Carbon-Negative Manufacturing via AI-Optimized Direct Air Capture and Circular Material Design

Abstract

The urgency of mitigating climate change has driven the need for transformative industrial strategies that move beyond carbon neutrality toward carbon-negative manufacturing. This study presents an integrated framework combining artificial intelligence–optimized direct air capture (DAC) systems with circular material design to enable sustainable industrial production. The proposed approach leverages machine learning algorithms to optimize carbon capture efficiency, energy consumption, and material lifecycle processes. A hybrid modeling architecture integrates thermodynamic simulations, process optimization and lifecycle assessment to evaluate system performance.
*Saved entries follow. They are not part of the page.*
Definition better (i : nat) (best : block) (jk : nat * nat) : block :=
  let '(j, k) := jk in
  if (best.2 <? k)%nat then (S i - k, S j - k, k)%nat else best.

Definition scan_a (a b : str) (blo bhi : nat) (st : list nat * block) (i : nat)
  : list nat * block :=
  let row := row_step b (nth i a 0) blo bhi 0 b (O :: st.1) in
  (row, fold_left (better i) (imap pair row) st.2).

Fixpoint extend_left (a b : str) (alo blo : nat) (fuel : nat) (best : block) : block :=
  match fuel with
  | O => best
  | S fuel' =>
      let '(besti, bestj, bestsize) := best in
      if (alo <? besti)%nat && (blo <? bestj)%nat
         && (nth (besti - 1) a 0 =? nth (bestj - 1) b 0)
      then extend_left a b alo blo fuel' (besti - 1, bestj - 1, S bestsize)%nat
      else best
  end.

Fixpoint extend_right (a b : str) (ahi bhi : nat) (fuel : nat) (best : block) : block :=
  match fuel with
  | O => best
  | S fuel' =>
      let '(besti, bestj, bestsize) := best in
      if (besti + bestsize <? ahi)%nat && (bestj + bestsize <? bhi)%nat
         && (nth (besti + bestsize) a 0 =? nth (bestj + bestsize) b 0)
      then extend_right a b ahi bhi fuel' (besti, bestj, S bestsize)
      else best
  end.

Definition find_longest_match (a b : str) (alo ahi blo bhi : nat) : block :=
  let start := (repeat O (length b), (alo, blo, O)) in
  let best := (fold_left (scan_a a b blo bhi) (seq alo (ahi - alo)) start).2 in
  let best := extend_left a b alo blo (length a) best in
  extend_right a b ahi bhi (length a) best.

(** The sum of the sizes of the blocks that [get_matching_blocks]
    collects from the window and, recursively, from what lies to the left
    and to the right of its longest match. *)
Fixpoint matches (fuel : nat) (a b : str) (alo ahi blo bhi : nat) : nat :=
  match fuel with
  | O => O
  | S fuel' =>
      let '(i, j, k) := find_longest_match a b alo ahi blo bhi in
      match k with
      | O => O
      | S _ =>
          (k + (if (alo <? i)%nat && (blo <? j)%nat
                then matches fuel' a b alo i blo j else O)
             + (if (i + k <? ahi)%nat && (j + k <? bhi)%nat
                then matches fuel' a b (i + k) ahi (j + k) bhi else O))%nat
      end
  end.

(** [2.0 * matches / length], or [1.0] when both strings are empty. The
    quotient is kept exact: the order of two such quotients is the one of
    their floating-point values as long as the lengths stay below 2^26. *)
Definition ratio (a b : str) : Q :=
  let length_ab := (length a + length b)%nat in
  match length_ab with
  | O => 1%Q
  | S _ =>
      Qmake (2 * Z.of_nat (matches (S (length a)) a b 0 (length a) 0 (length b)))
            (Pos.of_nat length_ab)
  end.

End Difflib.

Module Reference.

(** Modelled from the spec: the tokeniser ([alsatian_tokeniser] is not
    among the sources). The spec fixes only that it turns a text into an
    ordered sequence of token strings; this one cuts the text at spaces
    and keeps the pieces that are not empty. *)
Definition tokenise (text : str) : list str :=
  List.filter (fun w : str => negb (bool_decide (w = []))) (Str.split SPACE text).

(** [re.search] on the patterns [(form1|form2|...)] of literal forms, the
    patterns that [create_dictionary] builds from plain text. Every other
    pattern is taken here as one that does not compile; the theorems hold
    on every instance, of which only the law on literal forms is known. *)
Definition re_search (pattern s : str) : searched :=
  match pattern with
  | 40 :: body =>
      match rev body with
      | 41 :: inner =>
          let forms := Str.split 124 (rev inner) in
          if forallb literal forms
          then match search_literal forms s with
               | Some group => Match group
               | None => NoMatch
               end
          else BadPattern
      | _ => BadPattern
      end
  | _ => BadPattern
  end.

(** [int] on text in ASCII: surrounding whitespace (the characters 28 to
    31 are not among it), an optional sign, digits with single underscores
    between them, at most 4300 digits. Digits outside ASCII, which [int]
    reads too, are not read here: the programs are run on this instance
    with counts in ASCII only, and the theorems on every instance. *)
Definition int_space (c : N) : bool :=
  Str.isspace c && negb ((28 <=? c) && (c <=? 31)).

Fixpoint int_lstrip (s : str) : str :=
  match s with
  | c :: s' => if int_space c then int_lstrip s' else s
  | [] => []
  end.

Fixpoint int_digits (s : str) (acc : Z) (after_digit : bool) : option Z :=
  match s with
  | [] => if after_digit then Some acc else None
  | c :: s' =>
      if c =? 95 then (if after_digit then int_digits s' acc false else None)
      else if is_digit c
           then int_digits s' (10 * acc + Z.of_N (c - 48))%Z true
           else None
  end.

Definition parse_int (s : str) : option Z :=
  let body := rev (int_lstrip (rev (int_lstrip s))) in
  if (4300 <? length (List.filter is_digit body))%nat then None
  else match body with
       | [] => None
       | c :: r =>
           if c =? 43 then int_digits r 0%Z false
           else if c =? 45 then Z.opp <$> int_digits r 0%Z false
           else int_digits body 0%Z false
       end.

(** A set iterated in the order of insertion. *)
Definition set_iter (l : list str) : list str := l.

(** [str.lower] on Basic Latin and Latin-1. *)
Definition lower_char (c : N) : N :=
  if ((65 <=? c) && (c <=? 90))
     || ((192 <=? c) && (c <=? 222) && negb (c =? 215))
  then c + 32 else c.
Definition lower (s : str) : str := List.map lower_char s.

(** [textwrap.fill] on words separated by single spaces, none longer
    than the width: as many words on a line as fit. *)
Fixpoint fill_words (width : nat) (line : str) (words : list str) : str :=
  match words with
  | [] => line
  | w :: rest =>
      if (length line + 1 + length w <=? width)%nat
      then fill_words width (line ++ [SPACE] ++ w) rest
      else line ++ [10] ++ fill_words width w rest
  end.

Definition fill (text : str) (width : Z) : str :=
  match tokenise text with
  | [] => []
  | w :: rest => fill_words (Z.to_nat width) w rest
  end.

End Reference.

(** ** Definitions used by the statements and the proofs *)

(** A character that no class of [rules] contains. *)
Definition clean (rules : list (list N * str)) (c : N) : bool :=
  forallb (fun r : list N * str => negb (bool_decide (c ∈ r.1))) rules.

(** Every replacement text of [all] is clean for [all]. *)
Definition closed_rules (all : list (list N * str)) : bool :=
  forallb (fun r : list N * str => forallb (clean all) r.2) all.

(** A file system that holds the given files and nothing else. *)
Fixpoint files (l : list (str * list str)) : filesystem :=
  fun path =>
    match l with
    | [] => None
    | (p, lines) :: rest => if bool_decide (path = p) then Some lines else files rest path
    end.

(** The world before a run: nothing printed, nothing written. *)
Definition w0 : world := World [] [].

(** The exception that ends a line of the corpus when the name
    [vocab_language] holds [None]: the first token is looked up with
    [None.get]; without a token the trim reads the empty joined text, and
    without a text field [columns[1]] is out of range. *)
Definition error_without_table `{Externals} (line : str) : exn :=
  match Str.split SEMI (Str.strip line) !! 1%nat with
  | Some text =>
      match tokenise text with
      | _ :: _ => AttributeError
      | [] => IndexError
      end
  | None => IndexError
  end.

(** A line of a tab-separated file, and a line of the corpus. *)
Definition tsv (columns : list str) : str := Str.join [TAB] columns ++ [10].
Definition corpus_line (id text : string) : str :=
  py id ++ [SEMI] ++ py text ++ [SEMI; 10].

Definition rules_path : str := py "als_deu_rules.txt".
Definition vocabulary_path : str := py "alsatian_french_german_lod_aligned.txt".

(** A data row of the output file. *)
Definition row (i : Z) (text : string) : list cell := [CInt i; CStr (py text)].

(** A vocabulary of one line and a corpus of one line. *)
Definition one_word_files : filesystem :=
  files [(vocabulary_path, [tsv [py "Aarbecht"; py "N"; py "arwet;arbet"; py "Arbeit"]]);
         (corpus_file_path, [corpus_line "001" "Min Frai isch do"])].

(** The rule file and the corpus of the end-to-end scenario. *)
Definition frai_rule : str := Str.join [TAB] [py "frai"; py "frei"; py "15"].
Definition frai_line : str := py "001;Min Frai isch do;".
Definition frai_files : filesystem :=
  files [(rules_path, [frai_rule]); (corpus_file_path, [frai_line])].

(** A rule file with two source forms for one target form, and the same
    file with a rare row and a row at the threshold. *)
Definition ei_rules : list str :=
  [tsv [py "ai"; py "ei"; py "12"]; tsv [py "ay"; py "ei"; py "30"]].
Definition ei_files : filesystem := files [(rules_path, ei_rules)].
Definition threshold_rules : list str :=
  [tsv [py "ai"; py "ei"; py "12"]; tsv [py "oi"; py "eu"; py "9"];
   tsv [py "uu"; py "u"; py "10"]].
Definition threshold_rows : list (str * str * Z) :=
  [(py "ai", py "ei", 12%Z); (py "oi", py "eu", 9%Z); (py "uu", py "u", 10%Z)].
Definition threshold_files : filesystem := files [(rules_path, threshold_rules)].

(** Two corpora with the same second line, whose text field is empty. *)
Definition morge_files : filesystem :=
  files [(corpus_file_path, [corpus_line "001" "Guete Morge"; corpus_line "002" ""])].
Definition bonjour_files : filesystem :=
  files [(corpus_file_path, [corpus_line "001" "Bonjour"; corpus_line "002" ""])].
Definition empty_first_files : filesystem :=
  files [(corpus_file_path, [corpus_line "001" ""; corpus_line "002" "Bonjour"])].

(** A vocabulary line whose alsatian form shares no character with its
    two translations. *)
Definition ross_files : filesystem :=
  files [(vocabulary_path, [tsv [py "Paerd"; py "N"; py "Ross"; py "Pferd;Gaul"]])].

(** World and outcome of a run, apart. *)
Definition outcome {A} (r : world * res A) : res A := r.2.
Definition written {A} (r : world * res A) : list (list cell) := csv r.1.

(** The table rewrites [token] into [result] without raising. *)
Definition links_to `{Externals} (linked_dict : list (str * list str))
    (token result : str) : Prop :=
  forall w, Rules.link_token linked_dict token w = (w, Ok result).

(** A line of the rule file that reads as the row [r]: after [strip] and
    [split('\t')] its first two columns are the source form and the target
    form of [r], and [int] of its third column is the count of [r]. *)
Definition reads_as `{Externals} (line : str) (r : str * str * Z) : Prop :=
  exists count more,
    Str.split TAB (Str.strip line) = r.1.1 :: r.1.2 :: count :: more
    /\ parse_int count = Some r.2.

(** The elements of a list in the order of their first occurrences. *)
Fixpoint first_seen (l : list str) : list str :=
  match l with
  | [] => []
  | x :: l' => x :: List.filter (fun y => negb (bool_decide (y = x))) (first_seen l')
  end.

(** The target forms of the rows seen at least ten times, and the source
    forms that such rows give for one target form. *)
Definition frequent (r : str * str * Z) : bool := (10 <=? r.2)%Z.
Definition targets (rows : list (str * str * Z)) : list str :=
  List.map (fun r : str * str * Z => r.1.2) (List.filter frequent rows).
Definition links_for (target : str) (rows : list (str * str * Z)) : list str :=
  List.map (fun r : str * str * Z => r.1.1)
    (List.filter (fun r : str * str * Z => frequent r && bool_decide (r.1.2 = target)) rows).

(** What a row adds to the dictionary of [create_dictionary]. *)
Definition add_row (dictionary : list (str * list str)) (r : str * str * Z)
  : list (str * list str) :=
  if frequent r then Rules.dict_add r.1.2 r.1.1 dictionary else dictionary.

(** The target forms in the order of their first frequent rows, each with
    its source forms in the order of their first frequent rows. *)
Definition grouped (rows : list (str * str * Z)) : list (str * list str) :=
  List.map (fun t => (t, first_seen (links_for t rows))) (first_seen (targets rows)).

(** The table of a rule file from its rows: each group as one alternation,
    its forms in the order in which the set of the forms is iterated. *)
Definition table_of `{Externals} (rows : list (str * str * Z)) : list (str * list str) :=
  List.map (fun kv : str * list str => (kv.1, [alternation (set_iter kv.2)]))
    (grouped rows).

(** A block that lies between [alo] and [ahi] in the first string. *)
Definition in_window (alo ahi : nat) (best : Difflib.block) : Prop :=
  (alo <= best.1.1 /\ best.1.1 + best.2 <= ahi)%nat.

(** [d.get(key)] on a dictionary kept as the list of its items. *)
Fixpoint dict_get {V} (key : str) (d : list (str * V)) : option V :=
  match d with
  | [] => None
  | (k, v) :: rest => if bool_decide (k = key) then Some v else dict_get key rest
  end.

(** The characters that [normalize_accents] folds: the members of its
    eleven character classes. *)
Definition folded : list N := flat_map fst accent_rules.

(** The data rows of an output file whose first row has the number [i]. *)
Fixpoint numbered (i : Z) (texts : list str) : list (list cell) :=
  match texts with
  | [] => []
  | text :: rest => [CInt i; CStr text] :: numbered (i + 1)%Z rest
  end.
The framework incorporates closed- loop material flows, waste valorization, and carbon utilization pathways, ensuring minimal environmental impact. Simulation results demonstrate that AI-optimized DAC systems can achieve up to 40% improvement in capture efficiency while reducing energy consumption significantly. Furthermore, circular material strategies enable net-negative emissions by reintegrating captured carbon into production cycles. The study also evaluates economic feasibility and policy implications, highlighting pathways for large-scale implementation. This research contributes to the advancement of sustainable manufacturing and provides a scalable model for achieving carbon-negative industrial systems in alignment with global climate goals.